Canadian Unemployment Stalls As More Young Adults Opt Out Of The Workforce

No news is good news—at least when looking at the headline employment data. Statistics Canada (Stat Can) data shows that both the number of jobs and the unemployment rate were unchanged in February. Looking past the headline data was less flattering, revealing that more people opting out of the workforce is the primary reason for little movement. An issue that was particularly troubling when looking at the data for young adults. 

Canadian Employment Unchanged, Nova Scotia An Exception

Canadian employment barely budged last month, which is good news considering the environment. Seasonally adjusted employment added 1k jobs to hit 21 million in February. Considering the agency’s margin of error was 32x larger than last month’s gains, it’s probably best to focus on the trend rather than a single-month. 

Only one province showed a substantial negative movement: Nova Scotia. Employment fell 0.8% (-4.3k jobs) last month, while all other provinces remained unchanged.  

Canada’s unemployment didn’t budge much. The seasonally adjusted unemployment rate remained 6.6% in February, about 0.7 points higher than last year. The rate has improved recently but it’s still 0.7 points higher than last year. Experts generally believe an increase of 0.5 points is enough to trigger a recession within 12-18 months. 

Headline Employment Data Less Flattering With Workforce Shift

The headline data looks less benign under the hood. Last month the agency estimated the population grew by 47.4k people, but its net labor force shrunk by 16.8k people in that span. Canada’s youth population was of particular concern, which added 5.5k people to its population—but shed 35k from the workforce. How is that possible? Well, this is an issue of the participation rate. 

Canadians Are Opting Out of Work, Especially Young Adults

The participation rate is the share of people in the population who are actively involved in the labor market. It includes those employed and those actively seeking work, and available during the survey’s “reference week.” Retirees are obviously not a part of the labor force, however, neither are full-time students seeking work—until they’re employed. Adults who don’t have a job, want one, but aren’t actively looking—aren’t considered unemployed. They’re deemed non-participants in the workforce. 

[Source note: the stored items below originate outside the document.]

Definition sandboxd_auth_headers (config : SandboxConnectionConfig)
    : list (string * string) :=
  match config with
  | CSandboxdPodTunnel c =>
      match pt_auth_token c with
      | Some t => [("authorization", bearer t)]
      | None => []
      end
  | CSandboxdInCluster c =>
      match ic_auth_token c with
      | Some t => [("authorization", bearer t)]
      | None => []
      end
  | _ => []
  end.

(** The dict [merged] maps a lower-cased name to the name and value last seen;
    an existing key keeps its place. *)
Definition merge_layer (merged : list (string * (string * string)))
    (layer : list (string * string)) : list (string * (string * string)) :=
  foldl (λ m '(name, value), dset (lower name) (name, value) m) merged layer.

(** [dict(pairs)]: a later pair with the same key replaces the value. *)
Definition dict_of {A} (pairs : list (string * A)) : list (string * A) :=
  foldl (λ d '(k, v), dset k v d) [] pairs.

Definition merge_headers (layers : list (option (list (string * string))))
    : list (string * string) :=
  dict_of (foldl (λ m layer, merge_layer m (default [] layer)) [] layers).*2.

(** ** Claim lifecycle *)

(** Microseconds since 0001-01-01T00:00:00Z; the last representable instant is
    9999-12-31T23:59:59.999999Z. *)
Definition DATETIME_MAX_US : Z := 315537897599999999.

(** Proleptic Gregorian date of a day number, day 0 being 0001-01-01. *)
Definition civil_of_days (days : Z) : Z * Z * Z :=
  (let z := days + 306 in
   let era := z / 146097 in
   let doe := z mod 146097 in
   let yoe := (doe - doe / 1460 + doe / 36524 - doe / 146096) / 365 in
   let y := yoe + era * 400 in
   let doy := doe - (365 * yoe + yoe / 4 - yoe / 100) in
   let mp := (5 * doy + 2) / 153 in
   let d := doy - (153 * mp + 2) / 5 + 1 in
   let m := if mp <? 10 then mp + 3 else mp - 9 in
   (if m <=? 2 then y + 1 else y, m, d))%Z.

Definition pad (n : nat) (z : Z) : string :=
  let s := explode (pretty z) in
  implode (replicate (n - length s) "0"%char ++ s).

(** [strftime("%Y-%m-%dT%H:%M:%SZ")] *)
Definition format_utc (us : Z) : string :=
  (let secs := us / 1000000 in
   let '(y, m, d) := civil_of_days (secs / 86400) in
   let t := secs mod 86400 in
   pad 4 y +:+ "-" +:+ pad 2 m +:+ "-" +:+ pad 2 d +:+ "T" +:+
   pad 2 (t / 3600) +:+ ":" +:+ pad 2 (t / 60 mod 60) +:+ ":" +:+ pad 2 (t mod 60) +:+ "Z")%Z.

(** [now_us] is the clock reading of [datetime.now(timezone.utc)]. *)
Definition construct_sandbox_claim_lifecycle_spec (now_us : Z) (shutdown_after_seconds : json)
    : outcome (list (string * string)) :=
  match shutdown_after_seconds with
  | JInt n =>
      if (n <=? 0)%Z then Raise ValueError
      else if (DATETIME_MAX_US <? now_us + n * 1000000)%Z then Raise ValueError
      else Ret [("shutdownTime", format_utc (now_us + n * 1000000));
                ("shutdownPolicy", "Delete")]
  | _ => Raise ValueError
  end.

(** ** Pod IP selection *)

(** An element of the list: a decoded JSON value, or another object with the
    value its [ip] attribute has, if any. *)
Inductive ip_entry :=
  | EJson (j : json)
  | EObject (ip : option json).

Definition entry_ip (e : ip_entry) : option string :=
  match e with
  | EJson (JStr s) => Some s
  | EJson (JObj kvs) => v ← dget "ip" kvs; as_str v
  | EJson _ => None
  | EObject v => v ← v; as_str v
  end.

(** The parsed address of an entry; [None] when the loop skips it. *)
Definition entry_addr (e : ip_entry) : option ip_addr :=
  s ← entry_ip e;
  let cleaned := strip s in
  if (s =? EmptyString)%string || (cleaned =? EmptyString)%string then None
  else ip_address cleaned.

Section select.
Variable dotted : bool.

Fixpoint select_pod_ip_loop (first_valid : option string) (ips : list ip_entry)
    : option string :=
  match ips with
  | [] => first_valid
  | e :: ips' =>
      match entry_addr e with
      | None => select_pod_ip_loop first_valid ips'
      | Some (V4 n) => Some (str_ip dotted (V4 n))
      | Some a =>
          match ipv4_mapped a with
          | Some n => Some (str_ip dotted (V4 n))
          | None =>
              select_pod_ip_loop
                (match first_valid with
                 | None => Some (str_ip dotted a)
                 | Some _ => first_valid
                 end) ips'
          end
      end
  end.

Definition select_pod_ip (ips : list ip_entry) : option string :=
  select_pod_ip_loop None ips.

(** As the SDK calls it, on a decoded [status.podIPs]. *)
Definition select_pod_ip_json (ips : json) : outcome (option string) :=
  if truthy ips then l ← py_iter ips; Ret (select_pod_ip (EJson <$> l))
  else Ret None.

End select.

(** ** Gateway host names *)

Definition is_valid_ip (s : json) : bool :=
  match s with JStr s => bool_decide (is_Some (ip_address s)) | _ => false end.

Definition is_hex_lower (c : ascii) : bool := is_digit c || in_range 97 102 c.

Definition is_integer_label (label : list ascii) : bool :=
  if bool_decide (label = []) then false
  else if forallb is_digit_char label then true
  else if is_prefix_of (explode "0x") (lower_char <$> label)
  then forallb is_hex_lower (lower_char <$> drop 2 label)
  else false.

(** The loop over [enumerate(s)]: [prev] is [s[i-1]], [None] at [i = 0]. *)
Fixpoint hostname_chars_ok (prev : option ascii) (l : list ascii) : bool :=
  match l with
  | [] => true
  | c :: l' =>
      (if is_alnum c then true
       else if bool_decide (c = "-"%char) then
         match prev with None => false | Some p => negb (bool_decide (p = "."%char)) end
       else if bool_decide (c = "."%char) then
         match prev with
         | None => false
         | Some p => negb (bool_decide (p = "."%char) || bool_decide (p = "-"%char))
         end
       else false)
      && hostname_chars_ok (Some c) l'
  end.

Definition is_valid_gateway_hostname (s : json) : bool :=
  match s with
  | JStr s =>
      let l := explode s in
      let labels := split_chars "." l in
      if bool_decide (l = []) || bool_decide (253 < length l) then false
      else if forallb is_integer_label labels then false
      else if existsb (λ label, bool_decide (63 < length label)) labels then false
      else if hostname_chars_ok None l then
        match last l with
        | Some c => negb (bool_decide (c = "-"%char)) && negb (bool_decide (c = "."%char))
        | None => false
        end
      else false
  | _ => false
  end.

(** ** Sandbox name hash *)

Definition SANDBOX_NAME_HASH_LABEL : string := "agents.x-k8s.io/sandbox-name-hash".

Fixpoint find_name_hash (requirements : list string) : option string :=
  match requirements with
  | [] => None
  | r :: rs =>
      let '(key, sep, value) := partition "=" r in
      if sep && (strip key =? SANDBOX_NAME_HASH_LABEL)%string
      then (if (strip value =? EmptyString)%string then None else Some (strip value))
      else find_name_hash rs
  end.

Definition extract_sandbox_name_hash (sandbox_object : json) : outcome (option string) :=
  st ← py_get sandbox_object "status";
  sel ← py_get (py_or st (JObj [])) "selector";
  match py_or sel (JStr EmptyString) with
  | JStr s => Ret (find_name_hash (split "," s))
  | _ => Raise AttributeError
  end.

(** ** Environment variables of a claim *)

Fixpoint env_vars (env : list (string * string)) : outcome (list SandboxClaimEnvVar) :=
  match env with
  | [] => Ret []
  | (name, value) :: env' => v ← env_var name value; vs ← env_vars env'; Ret (v :: vs)
  end.

Definition construct_sandbox_claim_env_spec (env : option (list (string * string)))
    : outcome (list SandboxClaimEnvVar) :=
  env_vars (default [] env).

(** ** Kubeconfig for kubectl subprocesses *)

(** The fields of a Kubernetes [Configuration] the function reads; absent and
    empty strings are both falsy. *)
Record Configuration := K8sConfiguration {
  cfg_host : string;
  cfg_verify_ssl : bool;
  cfg_ssl_ca_cert : option string;
  cfg_tls_server_name : option string;
  cfg_proxy : option string;
  cfg_cert_file : option string;
  cfg_key_file : option string;
}.

(** [if v: d[k] = v] for a string option. *)
Definition add_if (k : string) (v : option string) (d : list (string * json))
    : list (string * json) :=
  if truthy_str_opt v then dset k (JStr (default EmptyString v)) d else d.

Definition kubeconfig_cluster (c : Configuration) : list (string * json) :=
  let d := [("server", JStr (cfg_host c))] in
  let d := if negb (cfg_verify_ssl c) then dset "insecure-skip-tls-verify" (JBool true) d
           else add_if "certificate-authority" (cfg_ssl_ca_cert c) d in
  let d := add_if "tls-server-name" (cfg_tls_server_name c) d in
  add_if "proxy-url" (cfg_proxy c) d.

(** [a or b] on string options. *)
Definition str_or (a b : option string) : option string :=
  if truthy_str_opt a then a else b.

Definition kubeconfig_user (c : Configuration) (authorization : option string)
    (default_headers : option (list (string * string))) : list (string * json) :=
  let d := add_if "client-certificate" (cfg_cert_file c) [] in
  let d := add_if "client-key" (cfg_key_file c) d in
  let headers := dict_of ((λ '(k, v), (lower k, v)) <$> default [] default_headers) in
  let '(scheme, _, credential) :=
    partition " " (default EmptyString (str_or authorization (dget "authorization" headers))) in
  let d := if (lower scheme =? "bearer")%string && negb (credential =? EmptyString)%string
           then dset "token" (JStr credential) d else d in
  let d := add_if "as" (dget "impersonate-user" headers) d in
  if truthy_str_opt (dget "impersonate-group" headers)
  then dset "as-groups"
         (JList [JStr (default EmptyString (dget "impersonate-group" headers))]) d
  else d.

Definition kubeconfig_from_configuration (c : Configuration)
    (authorization : option string) (default_headers : option (list (string * string)))
    : json :=
  JObj [("apiVersion", JStr "v1");
        ("kind", JStr "Config");
        ("clusters", JList [JObj [("name", JStr "sandbox");
                                  ("cluster", JObj (kubeconfig_cluster c))]]);
        ("users", JList [JObj [("name", JStr "sandbox");
                               ("user", JObj (kubeconfig_user c authorization default_headers))]]);
        ("contexts", JList [JObj [("name", JStr "sandbox");
                                  ("context", JObj [("cluster", JStr "sandbox");
                                                    ("user", JStr "sandbox")])]]);
        ("current-context", JStr "sandbox")].

Record ApiClient := K8sApiClient {
  ac_configuration : Configuration;
  ac_default_headers : option (list (string * string));
  (** [configuration.get_api_key_with_prefix] *)
  ac_api_key : string → option string;
}.

Definition AUTHORIZATION_KEYS : list string := ["BearerToken"; "authorization"].
(** The body for an [ADDED] or [MODIFIED] claim: the new [rv] and the name. *)
Definition claim_object_step (p : claim_wait) (rv claim_object : json)
    : outcome (json * option json) :=
  m ← py_get claim_object "metadata";
  let metadata := py_or m (JObj []) in
  _ ← check_expected_uid p metadata;
  seen_rv ← py_get metadata "resourceVersion";
  let rv := if truthy seen_rv then seen_rv else rv in
  st ← py_get claim_object "status";
  let status := py_or st (JObj []) in
  cs ← py_get_def status "conditions" (JList []);
  conds ← py_iter cs;
  ready ← claim_conditions p metadata false conds;
  name ← claim_sandbox_name status;
  Ret (rv, if truthy name && (ready || negb (cw_require_ready p)) then Some name else None).

Definition is_added_or_modified (type : json) : bool :=
  is_str type "ADDED" || is_str type "MODIFIED".

Definition claim_event (p : claim_wait) (st : claim_watch) (event : json)
    : outcome (claim_watch * option json) :=
  if is_none event then Ret (st, None)
  else
    type ← py_index event "type";
    if is_str type "DELETED" then Raise SandboxMetadataError
    else if is_added_or_modified type then
      o ← py_index event "object";
      '(rv, r) ← claim_object_step p (cs_rv st) o;
      Ret (ClaimWatch rv (cs_initial st), r)
    else Ret (st, None).

(** [initial_events], delivered once before the stream. *)
Definition claim_initial (st : claim_watch) : list json * claim_watch :=
  (match cs_initial st with
   | None => []
   | Some c => [JObj [("type", JStr "ADDED"); ("object", c)]]
   end, ClaimWatch (cs_rv st) None).

Definition claim_error (e : exn) (st : claim_watch) : option (retry claim_watch) :=
  match e with
  | ApiException s =>
      if (s =? 410)%Z then Some (Restart (ClaimWatch (JStr "0") (cs_initial st))) else None
  | _ => if is_disconnect e then Some (Reconnect st) else None
  end.

Section helper.
Context {W : Type} `{Clock W} `{K8sApi W}.

Definition claim_request (claim_name namespace : string) (st : claim_watch) (remaining : Z)
    : watch_req :=
  WatchReq CLAIM namespace ("metadata.name=" +:+ claim_name) (cs_rv st) remaining.

(** [deadline = time.monotonic() + timeout] *)
Definition deadline_after (timeout : Z) : M W Z :=
  now ← read_clock; mret (now + timeout * SECOND)%Z.

Definition watch_claim (fuel : nat) (claim_name namespace : string) (timeout : Z)
    (p : claim_wait) (resource_version : option string) (initial_claim : option json)
    : M W json :=
  deadline ← deadline_after timeout;
  let rv := JStr (default "0" (str_or resource_version None)) in
  watch_loop (claim_event p) claim_initial (claim_request claim_name namespace) claim_error
    deadline fuel (ClaimWatch rv initial_claim).

Definition resolve_sandbox_name (fuel : nat) (claim_name namespace : string) (timeout : Z)
    (resource_version : option string) : M W json :=
  watch_claim fuel claim_name namespace timeout (ClaimWait false None false) resource_version None.
(** A claim watch that is cut without a result is reopened where it
    stopped: after a connection loss from the last resourceVersion seen in its
    events, after a 410 from ["0"], the watch cache's current state; any other
    API error ends the wait. *)
Theorem watch_claim_resumes {W} `{Clock W} `{K8sApi W} p claim_name namespace deadline fuel
    st (w : W) e st' w' :
  let loop := watch_loop (claim_event p) claim_initial (claim_request claim_name namespace)
                claim_error deadline in
  let now := monotonic w in
  let remaining := ceil_seconds (deadline - now.1) in
  let s := watch_stream (claim_request claim_name namespace st remaining) now.2 in
  (0 < remaining)%Z → cs_initial st = None → local_exn e = false →
  consume (claim_event p) (ClaimWatch (cs_rv st) None) s = (Raise e, (st', w')) →
  cs_rv st' = last_seen_rv (cs_rv st) (stream_events s) ∧
  loop (S fuel) st w =
    (if decide (e = ApiException 410) then loop fuel (ClaimWatch (JStr "0") (cs_initial st')) w'
     else if is_disconnect e then (_ ← reconnect_pause deadline; loop fuel st') w'
     else (Raise e, w')).
Proof.
  cbn zeta. intros Hrem Hini He Hc. split; [by apply (consume_claim_rv _ _ _ _ _ _ Hc)|].
  rewrite watch_loop_S. destruct (monotonic w) as [now w0]. cbn [fst snd] in *.
  rewrite (proj2 (Z.leb_gt _ _)) by lia. unfold claim_initial. rewrite Hini. cbn [chain foldr].
  rewrite Hc. unfold claim_error.
  case_decide as Hd; [by subst|]. destruct e; try done.
  destruct (Z.eqb_spec status 410); [congruence|done].
Qed.

Lemma watch_claim_resumes_witness :
  let loop := watch_loop (claim_event uid_wait) claim_initial (claim_request "c" "default")
                claim_error (60 * SECOND) in
  loop 5 (ClaimWatch (JStr "2") None) flaky_world
  = (_ ← reconnect_pause (60 * SECOND); loop 4 (ClaimWatch (JStr "3") None))
      (Sim (2 * SECOND) ∅ (tail (sim_streams flaky_world)) 0).
Proof.
  cbn zeta.
  refine (proj2 (watch_claim_resumes uid_wait "c" "default" (60 * SECOND) 4
    (ClaimWatch (JStr "2") None) flaky_world ProtocolError (ClaimWatch (JStr "3") None)
    (Sim (2 * SECOND) ∅ (tail (sim_streams flaky_world)) 0) _ _ _ _)); vm_compute; reflexivity.
Defined.

(** ** Gateways and sandboxes *)

Lemma gateway_addresses_valid l s :
  gateway_addresses l = Ret (Some s) →
  s ≠ EmptyString ∧
  (is_valid_ip (JStr s) = true ∨ is_valid_gateway_hostname (JStr s) = true).
Proof.
  induction l as [|a l IH]; cbn [gateway_addresses]; [done|].
  destruct a as [| | | | | |a]; try done. destruct (default JNull (dget "value" a)) as [| | | |v| |]; try done.
  destruct (truthy (JStr v)) eqn:Ev; [|done]. cbn [negb].
  destruct (is_valid_ip (JStr v)) eqn:E1, (is_valid_gateway_hostname (JStr v)) eqn:E2;
    cbn [negb andb]; try done; intros [= <-]; apply truthy_str in Ev; auto.
Qed.

Lemma gateway_event_valid st ev st' s :
  gateway_event st ev = Ret (st', Some s) →
  s ≠ EmptyString ∧
  (is_valid_ip (JStr s) = true ∨ is_valid_gateway_hostname (JStr s) = true).
Proof.
  unfold gateway_event, mbind, outcome_bind. intros H.
  destruct (is_none ev); [done|].
  destruct (py_index ev "type") as [type| |]; try done.
  destruct (is_added_or_modified type); [|done].
  destruct (py_index ev "object") as [o| |]; try done.
  destruct (py_get o "status") as [st0| |]; try done.
  destruct (py_get_def _ "addresses" _) as [a| |]; try done.
  destruct (py_iter a) as [l| |]; try done.
  destruct (gateway_addresses l) as [r| |] eqn:E; try done.
  injection H as _ ->. by apply gateway_addresses_valid in E.
Qed.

Canadian jobs and unemployment barely budged, but participation decreased sharply. The participation rate fell 0.2 points to 65.3% in February, representing two-thirds of the decline over the past year. The trend is particularly concerning for youth participation, which fell 0.8% in February. The decline was larger than the reduction in the demographic’s unemployment, while its population climbed 5.5% over the same period. 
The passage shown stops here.